Govt to assess OTT impact & its failures

MPs on the ICT committee have directed the ministry to furnish Parliament with an assessment report on the impact of social media tax on the consumption of ICT services and products in the country. According to the committee, chaired by Tororo North (county MP) Annet Nyaketcho, social media tax has greatly reduced internet usage in the country.

Last week, the ICT ministry, led by its chief, Frank Tumwebaze, appeared before the committee, currently scrutinising the national budget framework paper for the financial year 2019/2020, to share their views on the same.

During the meeting, members reportedly demanded to know if there were adequate consultations between ICT and the finance ministry on the likely impact of the tax, commonly known as Over The Top (OTT) services, before it was introduced.

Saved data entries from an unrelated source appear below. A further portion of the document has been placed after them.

(* ===== verification/Float.v ===== *)
(** IEEE-754 numbers as the source sees them: a [f32]/[f64] is its bit pattern
    ([f.to_bits()]), read through the Standard Library's [SpecFloat]. The wire
    codec and [Ord for Value] use the bits; [PartialEq] and arithmetic use the
    numeric reading. *)
From Stdlib Require Import Floats.SpecFloat.
From S2P Require Import Prelude.

Local Open Scope Z_scope.

(** A binary format: [ew] exponent bits, [mw] mantissa bits. *)
Record fmt : Type := Fmt { ew : Z; mw : Z }.
Definition F32 : fmt := Fmt 8 23.
Definition F64 : fmt := Fmt 11 52.

Definition f_width (F : fmt) : Z := 1 + ew F + mw F.
Definition f_prec (F : fmt) : Z := mw F + 1.
Definition f_emax (F : fmt) : Z := 2 ^ (ew F - 1).
Definition f_emin (F : fmt) : Z := 3 - f_emax F - f_prec F.

Definition f_sign (F : fmt) (b : Z) : bool := 2 ^ (ew F + mw F) <=? b.
Definition f_exp (F : fmt) (b : Z) : Z := (b / 2 ^ mw F) mod 2 ^ ew F.
Definition f_man (F : fmt) (b : Z) : Z := b mod 2 ^ mw F.

(** [f.is_nan()] and [f == 0.0], on the bits. *)
Definition f_is_nan (F : fmt) (b : Z) : bool :=
  (f_exp F b =? 2 ^ ew F - 1) && negb (f_man F b =? 0).
Definition f_is_zero (F : fmt) (b : Z) : bool :=
  (f_exp F b =? 0) && (f_man F b =? 0).

(** [a == b] on floats: NaN differs from everything, the zeros are equal. *)
Definition f_eqb (F : fmt) (a b : Z) : bool :=
  negb (f_is_nan F a) && negb (f_is_nan F b) &&
  ((a =? b) || (f_is_zero F a && f_is_zero F b)).

(** The number a bit pattern denotes. *)
Definition f_decode (F : fmt) (b : Z) : spec_float :=
  let s := f_sign F b in
  let e := f_exp F b in
  let m := f_man F b in
  if e =? 2 ^ ew F - 1 then (if m =? 0 then S754_infinity s else S754_nan)
  else if e =? 0 then
    (if m =? 0 then S754_zero s else S754_finite s (Z.to_pos m) (f_emin F))
  else S754_finite s (Z.to_pos (m + 2 ^ mw F)) (e + f_emin F - 1).

(** The bit pattern of a canonical number (NaN: the quiet NaN). *)
Definition f_encode (F : fmt) (x : spec_float) : Z :=
  let sgn (s : bool) := if s then 2 ^ (ew F + mw F) else 0 in
  match x with
  | S754_zero s => sgn s
  | S754_infinity s => sgn s + (2 ^ ew F - 1) * 2 ^ mw F
  | S754_nan => (2 ^ ew F - 1) * 2 ^ mw F + 2 ^ (mw F - 1)
  | S754_finite s m e =>
      if Zpos m <? 2 ^ mw F then sgn s + Zpos m
      else sgn s + (e - f_emin F + 1) * 2 ^ mw F + (Zpos m - 2 ^ mw F)
  end.

Definition f64_add (a b : Z) : Z :=
  f_encode F64 (SFadd (f_prec F64) (f_emax F64) (f_decode F64 a) (f_decode F64 b)).
Definition f64_div (a b : Z) : Z :=
  f_encode F64 (SFdiv (f_prec F64) (f_emax F64) (f_decode F64 a) (f_decode F64 b)).
(** [n as f64] for an integer. *)
Definition f64_of_Z (n : Z) : Z :=
  f_encode F64 (binary_normalize (f_prec F64) (f_emax F64) n 0 false).
(** [x as f64] for an [f32]. *)
Definition f64_of_f32 (b : Z) : Z :=
  match f_decode F32 b with
  | S754_finite s m e =>
      f_encode F64 (binary_normalize (f_prec F64) (f_emax F64)
                      (if s then Zneg m else Zpos m) e s)
  | x => f_encode F64 x
  end.

(** Numeric comparison ([a.partial_cmp(&b)]). *)
Definition f_compare (F : fmt) (a b : Z) : option comparison :=
  SFcompare (f_decode F a) (f_decode F b).

Example f64_of_Z_3 : f64_of_Z 3 = 0x4008000000000000.
Proof. vm_compute. reflexivity. Qed.
Example f64_add_ex : f64_add (f64_of_Z 3) (f64_of_Z (-5)) = f64_of_Z (-2).
Proof. vm_compute. reflexivity. Qed.
Example f64_div_ex : f64_div (f64_of_Z 1) (f64_of_Z 2) = 0x3FE0000000000000.
Proof. vm_compute. reflexivity. Qed.
Example f32_ex : f64_of_f32 0x3FC00000 = 0x3FF8000000000000.
Proof. vm_compute. reflexivity. Qed.

(** ** Facts *)

Lemma f_eqb_refl F b : f_eqb F b b = negb (f_is_nan F b).
Proof. unfold f_eqb. rewrite Z.eqb_refl. by destruct (f_is_nan F b). Qed.

Lemma f_eqb_bits F a b : f_eqb F a b = true → a = b ∨ (f_is_zero F a = true ∧ f_is_zero F b = true).
Proof.
  unfold f_eqb. rewrite !andb_true_iff, orb_true_iff, andb_true_iff, Z.eqb_eq. naive_solver.
Qed.

(** The fields of a pattern determine it. *)
Lemma f_split F b :
  0 <= ew F → 0 <= mw F → 0 <= b < 2 ^ f_width F →
  b = (if f_sign F b then 2 ^ (ew F + mw F) else 0) + f_exp F b * 2 ^ mw F + f_man F b.
Proof.
  intros He Hm Hb. unfold f_width, f_sign, f_exp, f_man in *.
  pose proof (Z.div_mod b (2 ^ mw F)) as D.
  pose proof (Z.pow_pos_nonneg 2 (mw F)). pose proof (Z.pow_pos_nonneg 2 (ew F)).
  assert (2 ^ (1 + ew F + mw F) = 2 * (2 ^ ew F * 2 ^ mw F)) as E1.
  { rewrite <- Z.pow_add_r by lia. rewrite <- Z.pow_succ_r by lia. f_equal. lia. }
  assert (2 ^ (ew F + mw F) = 2 ^ ew F * 2 ^ mw F) as E2 by (apply Z.pow_add_r; lia).
  rewrite E2. rewrite E1 in Hb.
  pose proof (Z.mod_pos_bound b (2 ^ mw F)).
  set (q := b / 2 ^ mw F) in *.
  destruct (Z.leb_spec (2 ^ ew F * 2 ^ mw F) b).
  - assert (2 ^ ew F <= q < 2 * 2 ^ ew F) by nia.
    rewrite <- (Z.mod_unique q (2 ^ ew F) 1 (q - 2 ^ ew F)) by lia. nia.
  - assert (0 <= q < 2 ^ ew F) by nia. rewrite Z.mod_small by lia. nia.
Qed.

(** For two non-negative, non-NaN patterns the order of the bits is the
    numeric order. *)
Lemma f_compare_pos F a b :
  0 < ew F → 0 < mw F →
  0 <= a < 2 ^ (ew F + mw F) → 0 <= b < 2 ^ (ew F + mw F) →
  f_is_nan F a = false → f_is_nan F b = false →
  f_compare F a b = Some (a ?= b).
Proof.
  intros He Hm Ha Hb Na Nb.
  assert (forall c, 0 <= c < 2 ^ (ew F + mw F) → f_sign F c = false) as Hs.
  { intros c Hc. unfold f_sign. apply Z.leb_gt. lia. }
  assert (2 ^ f_width F = 2 * 2 ^ (ew F + mw F)) as Ew.
  { unfold f_width. rewrite <- Z.pow_succ_r by lia. f_equal. lia. }
  pose proof (f_split F a) as Sa. pose proof (f_split F b) as Sb.
  rewrite (Hs a Ha) in Sa. rewrite (Hs b Hb) in Sb.
  specialize (Sa ltac:(lia) ltac:(lia) ltac:(lia)).
  specialize (Sb ltac:(lia) ltac:(lia) ltac:(lia)).
  unfold f_compare, f_decode. rewrite (Hs a Ha), (Hs b Hb).
  unfold f_is_nan in *.
  assert (0 <= f_man F a < 2 ^ mw F) by (apply Z.mod_pos_bound; lia).
  assert (0 <= f_man F b < 2 ^ mw F) by (apply Z.mod_pos_bound; lia).
  assert (0 <= f_exp F a < 2 ^ ew F) by (apply Z.mod_pos_bound; lia).
  assert (0 <= f_exp F b < 2 ^ ew F) by (apply Z.mod_pos_bound; lia).
  set (ea := f_exp F a) in *. set (eb := f_exp F b) in *.
  set (ma := f_man F a) in *. set (mb := f_man F b) in *.
  assert (1 < 2 ^ ew F) by (apply Z.pow_gt_1; lia).
  assert (∀ x y : Z, x < y → (x ?= y) = Lt) as CL by (intros; by apply Z.compare_lt_iff).
  assert (∀ x y : Z, y < x → (x ?= y) = Gt) as CG by (intros; by apply Z.compare_gt_iff).
  assert (∀ x y : Z, 0 < x → 0 < y → Pos.compare_cont Eq (Z.to_pos x) (Z.to_pos y) = (x ?= y)) as CP.
  { intros x y ? ?. destruct x, y; try lia; reflexivity. }
  destruct (ea =? 2 ^ ew F - 1) eqn:Xa; destruct (eb =? 2 ^ ew F - 1) eqn:Xb;
    destruct (ma =? 0) eqn:Ya; destruct (mb =? 0) eqn:Yb; try discriminate;
    try (destruct (ea =? 0) eqn:Za); try (destruct (eb =? 0) eqn:Zb);
    rewrite ?Z.eqb_eq, ?Z.eqb_neq in *; simpl SFcompare; try (f_equal; symmetry).
  all: try (apply CL; nia). all: try (apply CG; nia).
  all: try (apply Z.compare_eq_iff; nia).
  all: try (destruct (Z.compare_spec (ea + f_emin F - 1) (eb + f_emin F - 1)));
       try (destruct (Z.compare_spec (f_emin F) (eb + f_emin F - 1)));
       try (destruct (Z.compare_spec (ea + f_emin F - 1) (f_emin F)));
       rewrite ?Z.compare_refl, ?CP by lia; try lia;
       try (apply CL; nia); try (apply CG; nia).
  all: destruct (Z.compare_spec a b);
       [ try (symmetry; apply Z.compare_eq_iff; nia)
       | symmetry; apply CL; nia | symmetry; apply CG; nia ].
Qed.

(** Setting the sign bit negates the number. *)
Lemma f_decode_neg F a :
  0 < ew F → 0 < mw F → 0 <= a < 2 ^ (ew F + mw F) →
  f_decode F (a + 2 ^ (ew F + mw F)) = SFopp (f_decode F a).
Proof.
  intros He Hm Ha. unfold f_decode.
  assert (2 ^ (ew F + mw F) = 2 ^ ew F * 2 ^ mw F) as E by (apply Z.pow_add_r; lia).
  pose proof (Z.pow_pos_nonneg 2 (mw F)). pose proof (Z.pow_pos_nonneg 2 (ew F)).
  assert (f_exp F (a + 2 ^ (ew F + mw F)) = f_exp F a) as ->.
  { unfold f_exp. rewrite E, Z.div_add by lia.
    replace (a / 2 ^ mw F + 2 ^ ew F) with (a / 2 ^ mw F + 1 * 2 ^ ew F) by lia.
    by rewrite Z.mod_add by lia. }
  assert (f_man F (a + 2 ^ (ew F + mw F)) = f_man F a) as ->.
  { unfold f_man. by rewrite E, Z.mod_add by lia. }
  assert (f_sign F (a + 2 ^ (ew F + mw F)) = true) as -> by (apply Z.leb_le; lia).
  assert (f_sign F a = false) as -> by (apply Z.leb_gt; lia).
  repeat case_match; reflexivity.
Qed.

Lemma SFcompare_opp x y :
  SFcompare (SFopp x) (SFopp y) = CompOpp <$> SFcompare x y.
Proof.
  destruct x as [[]|[]| |[] m e], y as [[]|[]| |[] m' e']; simpl; try done;
    rewrite (Z.compare_antisym e e') || idtac; destruct (Z.compare_spec e e'); simpl; try done.
  all: change (Pos.compare_cont Eq m m') with (Pos.compare m m'); destruct (Pos.compare_spec m m'); done.
Qed.

(** A non-negative, non-NaN pattern denotes zero, infinity or a positive
    finite number. *)
Lemma f_decode_pos F c :
  0 < ew F → 0 < mw F → 0 <= c < 2 ^ (ew F + mw F) → f_is_nan F c = false →
  (c = 0 ∧ f_decode F c = S754_zero false) ∨
  (0 < c ∧ (f_decode F c = S754_infinity false ∨ ∃ m e, f_decode F c = S754_finite false m e)).
Proof.
  intros He Hm Hc Nc. assert (f_sign F c = false) as Hs by (apply Z.leb_gt; lia).
  pose proof (f_split F c) as S.
  assert (2 ^ f_width F = 2 * 2 ^ (ew F + mw F)) as Ew.
  { unfold f_width. rewrite <- Z.pow_succ_r by lia. f_equal. lia. }
  specialize (S ltac:(lia) ltac:(lia) ltac:(lia)). rewrite Hs in S.
  pose proof (Z.pow_pos_nonneg 2 (mw F)). pose proof (Z.pow_pos_nonneg 2 (ew F)).
  assert (0 <= f_man F c < 2 ^ mw F) by (apply Z.mod_pos_bound; lia).
  assert (0 <= f_exp F c < 2 ^ ew F) by (apply Z.mod_pos_bound; lia).
  assert (1 < 2 ^ ew F) by (apply Z.pow_gt_1; lia).
  unfold f_decode, f_is_nan in *. rewrite Hs.
  destruct (f_exp F c =? 2 ^ ew F - 1) eqn:X, (f_man F c =? 0) eqn:Y,
    (f_exp F c =? 0) eqn:W; rewrite ?Z.eqb_eq, ?Z.eqb_neq in *; try done;
    first [ left; split; [nia|done] | right; split; [nia|eauto] ].
Qed.

(** A number with the sign bit is at most one without it. *)
Lemma f_compare_neg_pos F a b :
  0 < ew F → 0 < mw F → 0 <= a < 2 ^ (ew F + mw F) → 0 <= b < 2 ^ (ew F + mw F) →
  f_is_nan F a = false → f_is_nan F b = false →
  f_compare F (a + 2 ^ (ew F + mw F)) b =
    Some (if (a =? 0) && (b =? 0) then Eq else Lt).
Proof.
  intros He Hm Ha Hb Na Nb. unfold f_compare. rewrite f_decode_neg by done.
  destruct (f_decode_pos F a He Hm Ha Na) as [[-> ->]|[? D]];
    destruct (f_decode_pos F b He Hm Hb Nb) as [[-> ->]|[? D']];
    repeat match goal with
    | D : _ ∨ _ |- _ => destruct D as [->|(? & ? & ->)]
    end; simpl; try done;
    repeat first [ rewrite (proj2 (Z.eqb_neq a 0)) by lia
                 | rewrite (proj2 (Z.eqb_neq b 0)) by lia ]; done.
Qed.

(** Two numbers with the sign bit compare in the reverse order of their
    magnitudes. *)
Lemma f_compare_neg_neg F a b :
  0 < ew F → 0 < mw F → 0 <= a < 2 ^ (ew F + mw F) → 0 <= b < 2 ^ (ew F + mw F) →
  f_is_nan F a = false → f_is_nan F b = false →
  f_compare F (a + 2 ^ (ew F + mw F)) (b + 2 ^ (ew F + mw F)) = Some (b ?= a).
Proof.
  intros He Hm Ha Hb Na Nb. unfold f_compare.
  rewrite !f_decode_neg, SFcompare_opp by done.
  pose proof (f_compare_pos F a b He Hm Ha Hb Na Nb) as E. unfold f_compare in E.
  rewrite E. simpl. by rewrite <- Z.compare_antisym.
Qed.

When contacted on Saturday, Tumwebaze said:

 “Taxation is not our mandate as a ministry. Taxes are proposed by finance ministry, discussed by Cabinet and finally passed by Parliament.”

He noted that even before Parliament asked them to carry out an impact assessment report on OTT, the ICT ministry had already embarked on the same.

“We need to know the right tax policy so as not to stifle innovations. However, no tax at all is not wise either, because the same ICT sector requires more and more funding to support innovators and scale up broadband infrastructural development for universal connectivity,” he said.

Tumwebaze said upon conclusion of the assessment exercise, the ministry would issue a report to finance and Parliament about the findings. In May last year, Parliament passed legislation that introduced a tax on social media platforms, such as Facebook, twitter and Whatsapp.

Under this arrangement, users are required to pay sh200 daily to access any of the OTT platforms. Nyaketcho said the Government did not carry out thorough consultations before the tax was introduced.

“We want to know whether consultations were made before the finance ministry came up with the tax. As a committee, we were not consulted,” Nyaketcho said.

Upon its introduction, the Government defended the tax as one of the avenues for government to raise revenue. One month after its introduction, Uganda Revenue Authority reported that it had collected sh4.7b from the social media tax and sh22.3b from mobile money transactions. The taxes were part of the new measures that came into effect at the beginning of the 2018-2019 financial year.